Thursday, May 21, 2015

Pushpak K. reviews HYGIENE AND THE ASSASSIN, by Amelie Nothomb

“Every reader exists to ensure for a certain book a modest immortality. 
Reading is, in this sense, a ritual of rebirth.”

-- Alberto Manguel

Our relationship with stories is an odd one - on one hand, stories fuel our imagination and extend our experiences into the unknown; on the other hand, we often dismiss stories as 'just a figment of imagination,' as if, not being realized somehow limits the effectiveness of fiction in having a meaningful conversation with us. For make no mistake -- every author since the first recorded fiction (a matter of much debate!) has sought simply to have a conversation with another human. What probably began as an informal conversation around the communal fire, soon (on the scale of centuries) morphed into a formal, oral mechanism of knowledge transfer, which survived until Gutenberg had other plans. 

Even the stories themselves, if we can think about them in isolation, are intricately tied to the presenter - be it the author, actor, scriptwriter, director or cameraman - depending on the medium of expression. Every individual involved in this process of collaborative creation brings a part of their own life, their own personalities into the whole. But writing, that most loneliest of creative pursuits, is a slightly different beast - certainly more intimate, yet infinitely more challenging. Perhaps the most challenging aspect of writing is that the collaboration is virtually non-existent, except with the author's internal "voice" that guides the process. Amelie Nothomb's debut novel, "Hygiene and the Assassin," first published in France in 1992, is in hindsight (and by author's own admission) the most sincere projection of her own self into words. Published in English twenty years later, Alison Anderson's translation brings this controversial novel to the non-French public.

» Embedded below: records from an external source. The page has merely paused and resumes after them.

(** In a store of well-formed reservations the count never raises. *)
Lemma count_loop_total env u rs c :
  Forall well_formed rs -> exists n, count_loop env u rs c = Some n.
Proof.
  intros Hwf. revert c. induction Hwf as [|r rs Hr _ IH]; intros c; simpl.
  - now exists c.
  - destruct Hr as ((d & s & e & Hd & Hs & _) & _).
    unfold count_step, count_if_active. rewrite Hd, Hs.
    destruct (String.eqb _ u), (existsb _ _); apply IH.
Qed.

(** On well-formed reservations the count is the number of active
    reservations the user holds: none is counted twice. *)
Lemma count_step_held env u c r :
  well_formed r ->
  count_step env u c r = Some (c + if holds env u r then 1 else 0).
Proof.
  intros ((d & s & e & Hd & Hs & _) & _ & Hout).
  unfold count_step, count_if_active, holds, is_active. rewrite Hd, Hs.
  destruct (String.eqb_spec (Reservation.user_id r) u) as [Heq|Hne].
  - assert (Hno : existsb (String.eqb u) (Reservation.participants r) = false).
    { apply not_true_is_false. intros Hex. apply existsb_exists in Hex.
      destruct Hex as (p & Hin & Hp). apply String.eqb_eq in Hp.
      subst. contradiction. }
    rewrite Hno. destruct (now env <=? combine d s); simpl; f_equal; lia.
  - destruct (existsb (String.eqb u) (Reservation.participants r));
      destruct (now env <=? combine d s); simpl; f_equal; lia.
Qed.

Lemma count_loop_held env u rs c :
  Forall well_formed rs ->
  count_loop env u rs c = Some (c + count_if (holds env u) rs).
Proof.
  intros Hwf. revert c. induction Hwf as [|r rs Hr _ IH]; intros c; simpl.
  - f_equal. unfold count_if. simpl. lia.
  - rewrite (count_step_held env u c r Hr), IH. f_equal.
    unfold count_if. simpl. destruct (holds env u r); simpl List.length; lia.
Qed.

Lemma count_active_is_held env st u :
  Forall (fun kv => well_formed (snd kv)) (RESERVATIONS st) ->
  count_active_reservations env st u = Some (active_held env st u).
Proof.
  intros Hwf. unfold count_active_reservations, active_held.
  rewrite count_loop_held; [reflexivity|].
  unfold dict_values. now apply Forall_map.
Qed.

(** ** [create_reservation] *)

(** A request is accepted exactly when every check passes. *)
Lemma first_failure_accepts env st u c d s e ps l :
  first_failure env st u c d s e ps = Returns (inr l) <->
  passes_slot_checks env d s e
  /\ (exists n, count_active_reservations env st u = Some n /\ n < 3)
  /\ l = clean_participants env u ps
  /\ participant_over_quota env st l = Returns None
  /\ slot_free st c d s e.
Proof.
  unfold first_failure, passes_slot_checks, slot_free. split.
  - destruct (_parse_date d) as [dobj|] eqn:Hd; [|discriminate].
    destruct (_parse_time s) as [sobj|] eqn:Hs;
      [|destruct (overflows s); discriminate].
    destruct (_parse_time e) as [eobj|] eqn:He;
      [|destruct (overflows e); discriminate].
    destruct (_is_past_datetime env dobj sobj) eqn:Hpast; [discriminate|].
    destruct (_is_within_7_days env dobj) eqn:Hwin; simpl; [|discriminate].
    destruct (_is_valid_time_slot sobj eobj) eqn:Hslot; simpl;
      [|discriminate].
    destruct (count_active_reservations env st u) as [n|] eqn:Hn;
      [|discriminate].
    destruct (Z.leb_spec 3 n); [discriminate|].
    destruct (participant_over_quota env st (clean_participants env u ps))
      as [[p|]|] eqn:Hp; try discriminate.
    destruct (conflicting c d sobj eobj (dict_values (RESERVATIONS st)))
      as [[|x confs]|] eqn:Hc; try discriminate.
    intros [= <-]. repeat split.
    + now exists dobj, sobj, eobj.
    + now exists n.
    + exact Hp.
    + now exists sobj, eobj.
  - intros ((dobj & sobj & eobj & Hd & Hs & He & Hpast & Hwin & Hslot)
            & (n & Hn & Hlt) & -> & Hp & (s' & e' & Hs' & He' & Hc)).
    rewrite Hd, Hs, He, Hpast, Hwin, Hslot, Hn. simpl.
    destruct (Z.leb_spec 3 n); [lia|].
    rewrite Hp. rewrite Hs in Hs'. rewrite He in He'.
    injection Hs' as <-. injection He' as <-. now rewrite Hc.
Qed.

Lemma create_reservation_cases env st u c d s e ps :
  match first_failure env st u c d s e ps with
  | Raises => create_reservation env st u c d s e ps = (st, Raises)
  | Returns (inl reason) =>
      create_reservation env st u c d s e ps
      = (st, Returns (false, message reason))
  | Returns (inr l) =>
      create_reservation env st u c d s e ps
      = (stored st (Reservation.mk u c d s e l), Returns (true, created))
  end.
Proof.
  unfold create_reservation.
  destruct (first_failure env st u c d s e ps) as [[reason|l]|]; reflexivity.
Qed.

(** A call either leaves the state alone or stores one accepted,
    cleaned request under the counter. *)
Lemma create_reservation_state env st u c d s e ps :
  fst (create_reservation env st u c d s e ps) = st
  \/ (first_failure env st u c d s e ps
      = Returns (inr (clean_participants env u ps))
      /\ fst (create_reservation env st u c d s e ps)
         = stored st (Reservation.mk u c d s e (clean_participants env u ps))).
Proof.
  pose proof (create_reservation_cases env st u c d s e ps) as H.
  destruct (first_failure env st u c d s e ps) as [[reason|l]|] eqn:E;
    rewrite H; simpl; auto.
  right. apply first_failure_accepts in E as E'.
  destruct E' as (_ & _ & -> & _). auto.
Qed.

Lemma clean_participants_NoDup env u ps :
  NoDup (clean_participants env u ps).
Proof. unfold clean_participants. apply list_of_set_NoDup. Qed.

Lemma clean_participants_In env u ps x :
  In x (clean_participants env u ps) <->
  exists p, In p (match ps with Some l => l | None => [] end)
            /\ x = Py.strip p /\ x <> "" /\ x <> u.
Proof.
  unfold clean_participants. rewrite list_of_set_In, in_map_iff. split.
  - intros (p & <- & Hp). apply filter_In in Hp. destruct Hp as [Hin Hp].
    apply andb_true_iff in Hp. destruct Hp as [H1 H2].
    apply negb_true_iff in H1, H2. apply String.eqb_neq in H1, H2.
    now exists p.
  - intros (p & Hin & -> & H1 & H2). exists p. split; [reflexivity|].
    apply filter_In. split; [exact Hin|].
    apply String.eqb_neq in H1, H2. now rewrite H1, H2.
Qed.

Lemma clean_participants_not_owner env u ps :
  ~ In u (clean_participants env u ps).
Proof.
  intros H. apply clean_participants_In in H.
  destruct H as (p & _ & _ & _ & Hne). now apply Hne.
Qed.

(** An empty conflict list: nothing stored for the classroom and date
    overlaps the requested interval. *)
Lemma conflicting_nil c d s e rs :
  conflicting c d s e rs = Some [] ->
  forall r es ee,
    In r rs -> Reservation.classroom_id r = c -> Reservation.date r = d ->
    _parse_time (Reservation.start_time r) = Some es ->
    _parse_time (Reservation.end_time r) = Some ee ->
    _is_time_overlap s e es ee = false.
Proof.
  induction rs as [|r0 rs IH]; simpl; intros Hc r es ee Hin Hcl Hd Hs He;
    [contradiction|].
  destruct ((Reservation.classroom_id r0 =? c)
            && String.eqb (Reservation.date r0) d) eqn:Hsame.
  - destruct (_parse_time (Reservation.start_time r0)) as [s0|] eqn:Hs0;
      [|discriminate].
    destruct (_parse_time (Reservation.end_time r0)) as [e0|] eqn:He0;
      [|discriminate].
    destruct (conflicting c d s e rs) as [confs|]; [|discriminate].
    destruct (_is_time_overlap s e s0 e0) eqn:Hov; [discriminate|].
    injection Hc as ->.
    destruct Hin as [<-|Hin]; [|now apply (IH eq_refl r)].
    rewrite Hs in Hs0. rewrite He in He0.
    injection Hs0 as <-. injection He0 as <-. exact Hov.
  - destruct Hin as [<-|Hin]; [|now apply (IH Hc r)].
    rewrite Hcl, Hd, Z.eqb_refl, String.eqb_refl in Hsame. discriminate.
Qed.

The story revolves around two protagonists - Prétextat Tach, an aging, obese Nobel laureate who is dying from Elzenveiverplatz Syndrome, an imaginary malady created by the author, and Nina, a reporter who has, in fact, read all of his published works and then some. Tach is portrayed as a reclusive misanthrope, hardly the image that the public has of this famous author. The story opens with the announcement that Tach has mere months to live. Naturally, the media breaks into a frantic race to interview him, and only five reporters are allowed a brief interview with the aging author. In the actual interviews, Tach alternately revolts and alienates the reporters to the extent that none of them complete the interview (which is what he wants). All except Nina, the final interviewer, who proves to be more than a match to Tach's caustic barbs and exercises in revulsion. She goes a step ahead and also extracts details of his personal life from his twenty-two novels and the unfinished manuscript Hygiene and the Assassin. What ensues is a witty (but not at all charming) repartee, a cat-and-mouse game in which the stakes are higher than what appears on the surface. While Nina would certainly want to walk away with the scoop of her life, Tach knows he has a very short time remaining, and has nothing to lose. The power game escalates when Nina dismantles Tach's life in pretty much the same fashion as he has treated the earlier interviewers. The ending will stay the reader for days, even months - for its unexpectedness, as well as the raw, unsophisticated depiction of the actions that lead to it.  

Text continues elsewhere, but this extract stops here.